We identified five main components of survivorship care: (i) physical effects of cancer and chronic medical conditions; (ii) psychological effects of cancer; (iii) social, work and financial effects of cancer; (iv) surveillance for recurrences and second cancers; and (v) cancer prevention and overall health and well-being promotion. Survivorship care can be delivered by structured care models including but not limited to shared models integrating primary care and oncology services. The choice of the care model to be implemented has to be adapted to local realities. High-quality care should be expedited by the generation of: (i) focused and shared European recommendations, (ii) creation of tools to facilitate implementation of coordinated care and (iii) survivorship educational programs for health care teams and patients. The research agenda should be defined with the participation of health care providers, researchers, policy makers, patients and caregivers. The following patient-centered survivorship research areas were highlighted: (i) generation of a big data platform to collect long-term real-world data in survivors and healthy controls to (a) understand the resources, needs and preferences of patients with cancer, and (b) understand biological determinants of survivorship issues, and (ii) develop innovative effective interventions focused on the main components of survivorship care.

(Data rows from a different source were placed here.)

(* ===== verification/HttpParseUri.v ===== *)
(** * The URI on its own

    [ngx_http_parse_uri] of [src/http/ngx_http_parse.c]: the URI of an HTTP/2
    request, which does not come inside a request line. *)

From S2P Require Import Prelude HttpRequest Machine.

Inductive parse_uri_state :=
| sw_start
| sw_after_slash_in_uri
| sw_check_uri
| sw_uri.

Abbreviation outcome := (verdict parse_uri_state request).

(** [ch <= 0x20 || ch == 0x7f] *)
Definition is_blank (ch : Z) : bool := (ch <=? 0x20) || (ch =? 0x7f).

Definition uri_after_slash (p ch : Z) (r : request) : outcome :=
  if is_usual ch then Continue sw_check_uri r
  else if ch =? "."%chr then Continue sw_uri (r <| complex_uri := true |>)
  else if ch =? "%"%chr then Continue sw_uri (r <| quoted_uri := true |>)
  else if ch =? "/"%chr then Continue sw_uri (r <| complex_uri := true |>)
  else if ch =? "?"%chr then Continue sw_uri (r <| args_start := Some (p + 1) |>)
  else if ch =? "#"%chr then Continue sw_uri (r <| complex_uri := true |>)
  else if ch =? "+"%chr then Continue sw_after_slash_in_uri (r <| plus_in_uri := true |>)
  else if is_blank ch then Return NGX_ERROR r
  else Continue sw_check_uri r.

Definition uri_check (p ch : Z) (r : request) : outcome :=
  if is_usual ch then Continue sw_check_uri r
  else if ch =? "/"%chr then Continue sw_after_slash_in_uri (r <| uri_ext := None |>)
  else if ch =? "."%chr then Continue sw_check_uri (r <| uri_ext := Some (p + 1) |>)
  else if ch =? "%"%chr then Continue sw_uri (r <| quoted_uri := true |>)
  else if ch =? "?"%chr then Continue sw_uri (r <| args_start := Some (p + 1) |>)
  else if ch =? "#"%chr then Continue sw_uri (r <| complex_uri := true |>)
  else if ch =? "+"%chr then Continue sw_check_uri (r <| plus_in_uri := true |>)
  else if is_blank ch then Return NGX_ERROR r
  else Continue sw_check_uri r.

Definition uri_rest (ch : Z) (r : request) : outcome :=
  if is_usual ch then Continue sw_uri r
  else if ch =? "#"%chr then Continue sw_uri (r <| complex_uri := true |>)
  else if is_blank ch then Return NGX_ERROR r
  else Continue sw_uri r.

(** The [switch] on the state. *)
Definition uri_step (p ch : Z) (state : parse_uri_state) (r : request) : outcome :=
  match state with
  | sw_start =>
      if negb (ch =? "/"%chr) then Return NGX_ERROR r
      else Continue sw_after_slash_in_uri r
  | sw_after_slash_in_uri => uri_after_slash p ch r
  | sw_check_uri => uri_check p ch r
  | sw_uri => uri_rest ch r
  end.

Definition parse_uri_step (b : list Z) (p ch : Z) (state : parse_uri_state) (r : request)
    : res outcome :=
  Ok (uri_step p ch state r).

(** The call: the return code and the request. [for (p = r->uri_start;
    p != r->uri_end; p++)] runs over the bytes in between. *)
Definition ngx_http_parse_uri (b : list Z) (r : request) : res (Z * request) :=
  start ← ptr r.(uri_start);
  finish ← ptr r.(uri_end);
  '(_, v) ← scan parse_uri_step b (Z.to_nat (finish - start)) start sw_start r;
  Ok (match v with
      | Continue _ r => (NGX_OK, r)
      | Done _ r => (NGX_OK, r)
      | Return rc r => (rc, r)
      end).

(** ** The loop on a list of bytes *)

Fixpoint uri_run (p : Z) (state : parse_uri_state) (l : list Z) (r : request)
    : option (parse_uri_state * request) :=
  match l with
  | [] => Some (state, r)
  | c :: l =>
      match uri_step p c state r with
      | Continue state r => uri_run (p + 1) state l r
      | _ => None
      end
  end.

Lemma uri_run_snoc p st l r c :
  uri_run p st (l ++ [c]) r =
    '(st, r) ← uri_run p st l r;
    match uri_step (p + zlen l) c st r with
    | Continue st r => Some (st, r)
    | _ => None
    end.
Proof.
  revert p st r. induction l as [|d l IH]; intros p st r.
  - cbn. rewrite zlen_nil, Z.add_0_r. by destruct (uri_step p c st r).
  - cbn. destruct (uri_step p d st r) as [st' r'|? ?|? ?]; [|done|done].
    rewrite IH. by replace (p + zlen (d :: l)) with (p + 1 + zlen l) by (rewrite zlen_cons; lia).
Qed.

Lemma scan_uri_run b p st l r st' r' :
  holds b p l -> uri_run p st l r = Some (st', r') ->
  scan parse_uri_step b (length l) p st r = Ok (p + zlen l, Continue st' r').
Proof.
  revert p st r. induction l as [|c l IH]; intros p st r Hl H.
  - injection H as <- <-. by rewrite zlen_nil, Z.add_0_r.
  - apply holds_cons in Hl as [Hc Hl]. cbn [scan uri_run length] in *. rewrite Hc, Ok_bind.
    change (parse_uri_step b p c st r) with (Ok (uri_step p c st r)). rewrite Ok_bind.
    destruct (uri_step p c st r) as [st1 r1|? ?|? ?]; [|done|done].
    rewrite (IH _ _ _ Hl H). by replace (p + zlen (c :: l)) with (p + 1 + zlen l)
      by (rewrite zlen_cons; lia).
Qed.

The European Society for Medical Oncology (ESMO) can actively contribute in the efforts of the oncology community toward (a) promoting the development of high-quality survivorship care programs, (b) providing educational material and (c) aiding groundbreaking research by reflecting on priorities and by supporting research networking.
•Patients’ challenges from cancer diagnosis to treatment and beyond led to the discipline of cancer survivorship.•Despite the progress made in cancer survivorship, the need for high-quality care, education and research remains.•We attempted to define the principles for promotion of high-quality survivorship, suggesting areas for ESMO’s contribution.